[Stored data entries]
(** A goroutine in [pollHTTPErrors] or [pollKafkaEvents]. *)
Inductive poller : Type :=
  | PollReceive                       (* waits for a report *)
  | PollLock                          (* has one: l.luaLock.Lock() *)
  | PollHook                          (* in on_http_error or on_kafka_report *)
  | PollReleased                      (* in a builtin that has released the lock *)
  | PollDone.                         (* the channel was closed *)

#[global] Instance ctl_eq_dec : EqDecision ctl.
Proof. solve_decision. Defined.
#[global] Instance ticker_eq_dec : EqDecision ticker.
Proof. solve_decision. Defined.
#[global] Instance poller_eq_dec : EqDecision poller.
Proof. solve_decision. Defined.

(** ** The sandbox *)

(** A channel is its index in [chans], which says whether it is closed; none has a
    buffer.  [loaded] is [l.state != nil]. *)
Record state : Type := mkState {
  tick : Z;
  quitticker : option nat;
  chans : list bool;
  lock : bool;
  loaded : bool;
  main : host_pc;
  handler : host_pc;
  pipe : pipe_pc;
  restarts : list ctl;
  tickers : list ticker;
  pollers : list poller
}.

Definition new_state : state := mkState 0 None [] false false HNone HNone PNone [] [] [].

Definition with_quit q s := mkState (tick s) q (chans s) (lock s) (loaded s) (main s) (handler s) (pipe s) (restarts s) (tickers s) (pollers s).
Definition with_chans q cs s := mkState (tick s) q cs (lock s) (loaded s) (main s) (handler s) (pipe s) (restarts s) (tickers s) (pollers s).
Definition with_tickers ts s := mkState (tick s) (quitticker s) (chans s) (lock s) (loaded s) (main s) (handler s) (pipe s) (restarts s) ts (pollers s).
Definition with_restarts rs s := mkState (tick s) (quitticker s) (chans s) (lock s) (loaded s) (main s) (handler s) (pipe s) rs (tickers s) (pollers s).
Definition with_pipe p lk s := mkState (tick s) (quitticker s) (chans s) lk (loaded s) (main s) (handler s) p (restarts s) (tickers s) (pollers s).
Definition with_pollers ps s := mkState (tick s) (quitticker s) (chans s) (lock s) (loaded s) (main s) (handler s) (pipe s) (restarts s) (tickers s) ps.
Definition with_lock lk s := mkState (tick s) (quitticker s) (chans s) lk (loaded s) (main s) (handler s) (pipe s) (restarts s) (tickers s) (pollers s).

(** [main] or the handler goes on, with the lock and the script as given. *)
Definition with_host (h : host) pc lk ld s :=
  match h with
  | Main => mkState (tick s) (quitticker s) (chans s) lk ld pc (handler s) (pipe s) (restarts s) (tickers s) (pollers s)
  | Handler => mkState (tick s) (quitticker s) (chans s) lk ld (main s) pc (pipe s) (restarts s) (tickers s) (pollers s)
  end.

Definition host_at (h : host) (s : state) : host_pc := match h with Main => main s | Handler => handler s end.

Definition is_closed (c : nat) (s : state) : bool := default false (chans s !! c).

(** [time.Duration(l.cfg.tick * 1000 * 1000)] *)
Definition interval (tick : Z) : Z := int64 (int64 (tick * 1000) * 1000).

(** [l.setTick(tick)] *)
Definition setTick (t : Z) (s : state) : state :=
  mkState t (quitticker s) (chans s) (lock s) (loaded s) (main s) (handler s) (pipe s) (restarts s ++ [Check_nil]) (tickers s) (pollers s).

(** ** Stopping and starting *)

(** [restartTicker] goes on with [runTicker]; [Close] is done. *)
Definition stopped (restart : bool) : ctl := if restart then Make else Finished.

(** [l.stopTicker()]: one access at a time; [None] when the goroutine is blocked. *)
Definition stopTicker (restart : bool) (pc : ctl) (s : state) : option (go (ctl * state)) :=
  match pc with
  | Check_nil =>
    Some (Ret (match quitticker s with None => stopped restart | Some _ => Send end, s))
  | Send => Some (Ret (Sending (quitticker s), s))
  | Sending (Some c) => if is_closed c s then Some (Panic SendOnClosedChannel) else None
  | CloseIt =>
    Some (match quitticker s with
          | None => Panic CloseOfNilChannel
          | Some c =>
            if is_closed c s then Panic CloseOfClosedChannel
            else Ret (Clear, with_chans (quitticker s) (<[c := true]> (chans s)) s)
          end)
  | Clear => Some (Ret (stopped restart, with_quit None s))
  | _ => None
  end.

(** [l.runTicker()] *)
Definition runTicker (pc : ctl) (s : state) : option (go (ctl * state)) :=
  match pc with
  | Make => Some (Ret (Spawn, with_chans (Some (length (chans s))) (chans s ++ [false]) s))
  | Spawn => Some (Ret (Finished, with_tickers (tickers s ++ [TNew]) s))
  | _ => None
  end.

(** [l.restartTicker()], or [l.stopTicker()] alone. *)
Definition restartTicker (restart : bool) (pc : ctl) (s : state) : option (go (ctl * state)) :=
  match pc with
  | Make | Spawn => runTicker pc s
  | _ => stopTicker restart pc s
  end.

(** ** Which goroutine *)

Inductive who : Type := WHost (h : host) | WGo (j : nat).

#[global] Instance host_eq_dec : EqDecision host.
Proof. solve_decision. Defined.
#[global] Instance who_eq_dec : EqDecision who.
Proof. solve_decision. Defined.

(** Where a host is in a restart, or in [stopTicker] alone. *)
Definition host_ctl (pc : host_pc) : option (bool * ctl) :=
  match pc with
  | HClosing c _ => Some (false, c)
  | HStarting c => Some (true, c)
  | _ => None
  end.

(** Whether the goroutine restarts the ticker, and where it is. *)
Definition controller (w : who) (s : state) : option (bool * ctl) :=
  match w with
  | WHost h => host_ctl (host_at h s)
  | WGo j => pc ← restarts s !! j; Some (true, pc)
  end.

(** The goroutine goes on at [pc]; [Close] and [Init] return when it is done. After its
    [Close], [main] is about to return; [Init] goes on after the one it called. *)
Definition goes_on (w : who) (pc : ctl) (s : state) : state :=
  match w with
  | WHost h =>
    match host_at h s, pc with
    | HClosing _ init, Finished => with_host h (if init then HLock else HEnded) (lock s) false s
    | HClosing _ init, _ => with_host h (HClosing pc init) (lock s) (loaded s) s
    | HStarting _, Finished => with_host h HIdle false (loaded s) s
    | HStarting _, _ => with_host h (HStarting pc) (lock s) (loaded s) s
    | _, _ => s
    end
  | WGo j => with_restarts (<[j := pc]> (restarts s)) s
  end.

Definition set_ticker (i : nat) (t : ticker) (s : state) : state :=
  with_tickers (<[i := t]> (tickers s)) s.

Definition set_poller (i : nat) (p : poller) (s : state) : state :=
  with_pollers (<[i := p]> (pollers s)) s.

(** ** The transition system *)

(** The goroutines that run Lua code. *)
Inductive caller : Type := ByHost (h : host) | ByPipe | ByTicker (i : nat) | ByPoller (i : nat).

#[global] Instance caller_eq_dec : EqDecision caller.
Proof. solve_decision. Defined.

Inductive event : Type :=
  (* the goroutines that stop and start tickers *)
  | ECtl (w : who)
  | EQuit (w : who) (i : nat)
  (* the tickers *)
  | EStart (i : nat)
  | ESelect (i : nat)
  | EFire (i : nat)
  | EDrained (i : nat)
  | ELock (i : nat)
  | EHook (i : nat) (err : option gostring)
  (* the Lua code of a goroutine calls config_set("tick", t) *)
  | ESetTick (g : caller) (t : Z)
  (* and http_post or kafka_produce, which release the lock and take it again *)
  | ERelease (g : caller)
  | EReacquire (g : caller)
  (* main creates the sandbox, and starts the other goroutines *)
  | EInit
  | EPipeline (reader : bool)
  | EHandler
  (* Init, in main or in the handler *)
  | EInitLock (h : host)
  | ELoaded (h : host) (err : option gostring)
  (* the signal handler *)
  | ESignal (sig : signal)
  | EDefined (hook : bool)
  | ESignalEnd (err : option gostring)
  | EHandle
  | EProfile (failed : bool)
  | EHandlerEnd
  (* the pipeline *)
  | EHookCall
  | EHookEnd (r : hook_end)
  | EReadEnd (failed : bool)
  (* main receives from exit, and returns *)
  | EExit
  | EReturn
  (* the Lua code of a goroutine makes http_post or kafka_produce start a poller *)
  | EPoll (g : caller)
  (* the pollers *)
  | EReport (i : nat)
  | EPollLock (i : nat)
  | EPollHook (i : nat) (err : option gostring)
  | EPollEnd (i : nat).

Definition ticker_step (i : nat) (s : state) (f : ticker → option (go state)) : option (go state) :=
  t ← tickers s !! i; f t.

Definition poller_step (i : nat) (s : state) (f : poller → option (go state)) : option (go state) :=
  p ← pollers s !! i; f p.

(** The goroutine runs Lua code. *)
Definition in_script (g : caller) (s : state) : bool :=
  match g with
  | ByHost h => match host_at h s with HLoading | HSignal _ => true | _ => false end
  | ByPipe => match pipe s with PHook => true | _ => false end
  | ByTicker i => bool_decide (tickers s !! i = Some THook)
  | ByPoller i => bool_decide (pollers s !! i = Some PollHook)
  end.

(** [sandbox.luaLock.Unlock()] in a builtin, whoever holds the lock. *)
Definition release (g : caller) (s : state) : go state :=
  if lock s then
    Ret match g with
        | ByHost h =>
          with_host h (match host_at h s with HSignal sig => HSignalReleased sig | _ => HReleased end)
            false (loaded s) s
        | ByPipe => with_pipe PReleased false s
        | ByTicker i => with_lock false (set_ticker i TReleased s)
        | ByPoller i => with_lock false (set_poller i PollReleased s)
        end
  else Panic UnlockOfUnlockedMutex.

[Exercise directions]
Print the records verbatim, stopping after the "(** A channel" line.

[Response to this task]
(** A goroutine in [pollHTTPErrors] or [pollKafkaEvents]. *)
Inductive poller : Type :=
  | PollReceive                       (* waits for a report *)
  | PollLock                          (* has one: l.luaLock.Lock() *)
  | PollHook                          (* in on_http_error or on_kafka_report *)
  | PollReleased                      (* in a builtin that has released the lock *)
  | PollDone.                         (* the channel was closed *)

#[global] Instance ctl_eq_dec : EqDecision ctl.
Proof. solve_decision. Defined.
#[global] Instance ticker_eq_dec : EqDecision ticker.
Proof. solve_decision. Defined.
#[global] Instance poller_eq_dec : EqDecision poller.
Proof. solve_decision. Defined.

(** ** The sandbox *)

(** A channel is its index in [chans], which says whether it is closed; none has a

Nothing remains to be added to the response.